En 2010, Spike Jonze
estrenó I'm here,
un mediometraje sobre una relación de pareja bastante insólita: se trataba de
dos robots que se conocen y se “enamoran” en Los Ángeles. Una idea conceptualmente
similar es la que el director USAmericano ha intentado plasmar en este film, basado en un inteligente y emotivo
texto propio. Y he aquí la primera maravilla. Tras la marcha de Charlie
Kaufman, la obra de Jonze parecía que se había quedado sin su fuente de
inspiración. Sin embargo, con Her,
ha quedado demostrado que, literariamente hablando, aún hay vida después de
Kaufman. Y, visualmente, también hay vida después de Jonze (y ahí está Synecdoche New York para
demostrarlo). Sobre el papel, el argumento de la película es una simple
anécdota (un hombre en crisis sentimental se enamora de un sistema operativo)

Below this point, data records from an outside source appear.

(* ===== verification/WitnessesTools.v ===== *)
(** * Witnesses for the theorems about the tools

    The tools on a network of a client and a target, from their arguments to
    what they print. *)

From S2P Require Import Prelude PacketTypes PacketParserFacts TcpBackend Posix TcpClient Framing Transactions TransactionSlots Node TcpNode NodeInterface NodeTheorems Exchange PythonBinding ExampleProgram Network CommandLine Statistics Binary64 Tools Progress ToolsTheorems EndToEnd Witnesses.
From Stdlib Require Import QArith SpecFloat.
#[local] Open Scope Z_scope.

(** A target with the memory [m]; the connection moves [chunk] bytes at a time. *)
Definition example_target_memory (m : memory) : node MockBackend memory :=
  registerOnRead (Some load_memory) (registerOnWrite (Some store_memory)
    (initial_node default_config (mock []) m)).
Definition example_network (chunk : nat) (m : memory) : network :=
  mkNetwork (mkKernel 0 [2; 1; 0] [] [] [] chunk [mkAddrinfo AF_INET SOCK_STREAM IPPROTO_TCP [127; 0; 0; 1]])
    (example_target_memory m) 0 [false; true; true; false; false; true; false; false; false; true].

Lemma example_idle chunk m : (0 < chunk)%nat → idle 5 (example_network chunk m) m.
Proof. intros Hc. split; [|done]. split; [by split; [eexists|]|]. split; [|done]. split; [done|]. by apply Nat.ltb_lt. Qed.

Abbreviation example_client := (SpwRmapTCPClient.t network (list Z)).
Definition example_waits : waits example_client := mkWaits (λ _, [0; 0]) (λ _, serve 5 (2 ^ 26)).

Lemma example_serves : stack_serves 5 (2 ^ 26) example_waits.
Proof. split; [cbn; lia|done]. Qed.

Abbreviation example_base := (tcp_node_base (B := TCPClient.t network) (U := list Z) (2 ^ 26)
  (H := tcp_client_backend 5) (H0 := tcp_client_virtuals 5)).
Abbreviation example_tool_client := (tcp_client_node (W := network) (U := list Z) 5 (2 ^ 26)).

Definition read_argv : list string :=
  ["--type"; "read"; "--target-address"; "3"; "--reply-address"; "2"; "--address"; "0x10"; "--length"; "2"]%string.

Lemma spwrmap_over_tcp_witness :
  ∃ n, @spwrmap_main _ example_base example_tool_client (2 ^ 26)
    (new_client (example_network 3 (map_seqZ 0x10 [0xAB; 7])) []) 2 example_waits read_argv =
    Ret (0, read_line 0x10 [0xAB; 7], Some n).
Proof.
  assert (E : ∃ opts, Spwrmap.parseOptions read_argv = Ret (Some opts) ∧ Spwrmap.type opts = "read"%string ∧
    Spwrmap.address opts = Some 0x10 ∧ Spwrmap.length opts = Some 2 ∧
    Spwrmap.target_address opts = [3] ∧ Spwrmap.reply_address opts = [2]) by (eexists; by vm_compute).
  destruct E as (opts & H1 & H2 & H3 & H4 & H5 & H6).
  destruct (spwrmap_over_tcp 5 0 (2 ^ 26) ltac:(lia) ltac:(lia) example_waits
    (example_network 3 (map_seqZ 0x10 [0xAB; 7])) (map_seqZ 0x10 [0xAB; 7]) read_argv opts 0x10) as [Hr _].
  - apply example_idle. lia.
  - apply example_serves.
  - done.
  - unfold read_argv. rewrite !not_elem_of_cons. by split_and!; [..|apply not_elem_of_nil].
  - done.
  - done.
  - lia.
  - rewrite H5, H6. unfold stack_reachable, is_path, path_byte, logical_byte. cbn. split_and!; try lia; by repeat constructor.
  - destruct (Hr [0xAB; 7]) as (n & E & _); [done|done|done|by repeat constructor|done|]. by exists n.
Defined.

Lemma spwrmap_prints_memory_line :
  read_line 0x10 [0xAB; 7] = ("Read 2 bytes from 0x00000010: 0xab 0x07" +:+ newline)%string.
Proof. by vm_compute. Qed.

(** The same by evaluation: the bytes go through both nodes. *)
Example spwrmap_evaluates :
  match @spwrmap_main _ example_base example_tool_client (2 ^ 26)
    (new_client (example_network 3 (map_seqZ 0x10 [0xAB; 7])) []) 2 example_waits read_argv with
  | Ret (code, out, _) => (code, out) = (0, "Read 2 bytes from 0x00000010: 0xab 0x07" +:+ newline)%string
  | _ => False
  end.
Proof. by vm_compute. Qed.

Definition speed_argv : list string :=
  ["--target-address"; "3"; "--reply-address"; "2"; "--ntimes"; "3"; "--nbytes"; "1500"; "--start_address"; "0x100"]%string.

Definition speed_pattern : list Z := (λ i, (Z.of_nat i * 7) mod 256) <$> seq 0 1500.
Definition speed_target : TargetNodeBase := TargetNodeDynamic kTargetLogicalAddress [3] [2].

Lemma speedtest_over_tcp_witness :
  ∃ n1 n2 n,
    @write_chunks _ example_base (λ _, example_waits) 0 [(0, 1024); (1024, 476)] speed_target 0x100 speed_pattern n1 = Ret (true, n2) ∧
    stack_content n2 = map_seqZ 0x100 speed_pattern ∪ ∅ ∧
    @speedtest_main _ example_base example_tool_client (2 ^ 26)
      (new_client (example_network 1000 ∅) []) 2 spec_float _ (λ i, Z.of_nat i * 7) (λ _, example_waits)
      (λ i, (Z.of_nat i, 5 * Z.of_nat i + 10)) speed_argv =
      Ret (0, report ((latency (λ i, (Z.of_nat i, 5 * Z.of_nat i + 10)) : nat → spec_float) <$> seq 0 3), Some n).
Proof.
  assert (E : ∃ opts, Speedtest.parseOptions speed_argv = Ret (Speedtest.Parsed (Some opts)) ∧
    Speedtest.ntimes opts = Some 3 ∧ Speedtest.nbytes opts = Some 1500 ∧
    Speedtest.start_address opts = Some 0x100 ∧
    Speedtest.target_address opts = [3] ∧ Speedtest.reply_address opts = [2]) by (eexists; by vm_compute).
  destruct E as (opts & H1 & H2 & H3 & H4 & H5 & H6).
  destruct (speedtest_over_tcp (F := spec_float) 5 0 (2 ^ 26) ltac:(lia) ltac:(lia) (λ i, Z.of_nat i * 7) (λ _, example_waits)
    (λ i, (Z.of_nat i, 5 * Z.of_nat i + 10)) (example_network 1000 ∅) ∅ speed_argv opts 3 1500 0x100)
    as (_ & _ & n1 & n2 & n3 & n4 & w' & n & _ & E2 & Em & _ & _ & _ & _ & _ & E);
    [apply example_idle; lia|intros _; exact example_serves|exact H1| |exact H2|exact H3|exact H4|lia..|].
  - rewrite H5, H6. unfold stack_reachable, is_path, path_byte, logical_byte. cbn. split_and!; try lia; by repeat constructor.
  - rewrite H5, H6 in E2. exists n1, n2, n. split; [exact E2|]. split; [exact Em|exact E].
Defined.

Abbreviation console_base := (@tcp_node_base (TCPClient.t network) console (tcp_client_backend 5)
  (tcp_client_virtuals 5) (2 ^ 26)).
Abbreviation console_client := (tcp_client_node (W := network) (U := console) 5 (2 ^ 26)).
Definition console_waits : waits (SpwRmapTCPClient.t network console) := mkWaits (λ _, [0; 0]) (λ _, serve 5 (2 ^ 26)).

Lemma example_over_tcp_witness :
  ∃ n, @example_main _ console_base console_client (new_client (example_network 7 ∅) ([], ""%string)) 2
    (λ _, console_waits) = Ret (0, example_output, n).
Proof.
  apply (example_over_tcp 5 0 (2 ^ 26) ltac:(lia) ltac:(lia) (λ _, console_waits) (example_network 7 ∅) ∅).
  - apply example_idle. lia.
  - intros _. split; [cbn; lia|done].
Defined.

Abbreviation heap_base := (@tcp_node_base (TCPClient.t network) heap (tcp_client_backend 5)
  (tcp_client_virtuals 5) (2 ^ 26)).
Abbreviation heap_client := (tcp_client_node (W := network) (U := heap) 5 (2 ^ 26)).
Definition heap_waits : waits (SpwRmapTCPClient.t network heap) := mkWaits (λ _, [0; 0]) (λ _, serve 5 (2 ^ 26)).
Definition tcp_python_target : PyTargetNode := mkPyTargetNode 0x132 [6; 2] [1; 3].

Lemma python_over_tcp_witness :
  ∃ p2 p3, @PythonBinding.read _ heap_base (2 ^ 26) heap_waits tcp_python_target 0x100 3 p2 = Ret (Val [1; 2; 255], p3).
Proof.
  destruct (python_over_tcp 5 0 (2 ^ 26) ltac:(lia) ltac:(lia) heap_waits (example_network 7 ∅) ∅
    "127.0.0.1" "10030" tcp_python_target 0x100 [1; 2; 255]) as (p1 & p2 & p3 & p4 & _ & _ & _ & E & _).
  - apply example_idle. lia.
  - split; [cbn; lia|done].
  - unfold stack_reachable, is_path, path_byte, logical_byte. cbn. split_and!; first [lia|by repeat (apply Forall_cons_2; [lia|])].
  - by repeat constructor.
  - done.
  - lia.
  - vm_compute. discriminate.
  - by exists p2, p3.
Defined.

(** Four latencies: the quartiles are 15.5, 25.5 and 35 nanoseconds. *)
Lemma quartiles_binary64_exact_witness :
  let '(mn, q1, med, q3, mx) := computeQuartiles (F := spec_float) (of_integer <$> [40; 10; 21; 30]) in
  ∃ least h1 hm h3 greatest : Z,
    Forall2 exactly [mn; q1; med; q3; mx] [2 * least; h1; hm; h3; 2 * greatest] ∧
    least ∈ [40; 10; 21; 30] ∧ greatest ∈ [40; 10; 21; 30] ∧ 2 * least ≤ h1 ≤ hm ∧ hm ≤ h3 ≤ 2 * greatest.
Proof.
  destruct (computeQuartiles (F := spec_float) (of_integer <$> [40; 10; 21; 30])) as [[[[mn q1] med] q3] mx] eqn:E.
  destruct (quartiles_binary64_exact [40; 10; 21; 30] mn q1 med q3 mx) as (l & h1 & hm & h3 & g & _ & ? & ? & ? & _ & ?);
    [done|by repeat constructor|exact E|]. by exists l, h1, hm, h3, g.
Defined.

pero, en la pantalla, todo adquiere un especial aura de verosimilitud gracias
al profundo, divertido y veladamente reflexivo guión
(aunque no es tan penetrante como parece a primera vista). Sin embargo, el
conmovedor resultado final se debe también a la acertada customización
ecofuturista (¡atención a ese cielo estrellado sobre un inmenso L.A.!), a una
música de Arcade Fire
(con toques de DCFC y Satie) que
encapsula, como en un spot, escenas
de una gran intensidad emocional y, sobre todo, gracias al trabajo de unos
extraordinarios Joaquin Phoenix y Amy Adams. El estilo visual del film, de una modernidad icónica
evidente, podría ser el hijo putativo del matrimonio con Sofía
Coppola (humildad en la dirección, una puesta en escena sobria pero
muy cuidada, narrativa sternesiana, una estetización absolutamente trendy, etc.). La película tiene,
además, dos momentos que rozan lo sublime: la primera es la escena “sexual”
entre Theodore y OS Samantha. La segunda, bueno la segunda es
mejor que la descubran ustedes mismos.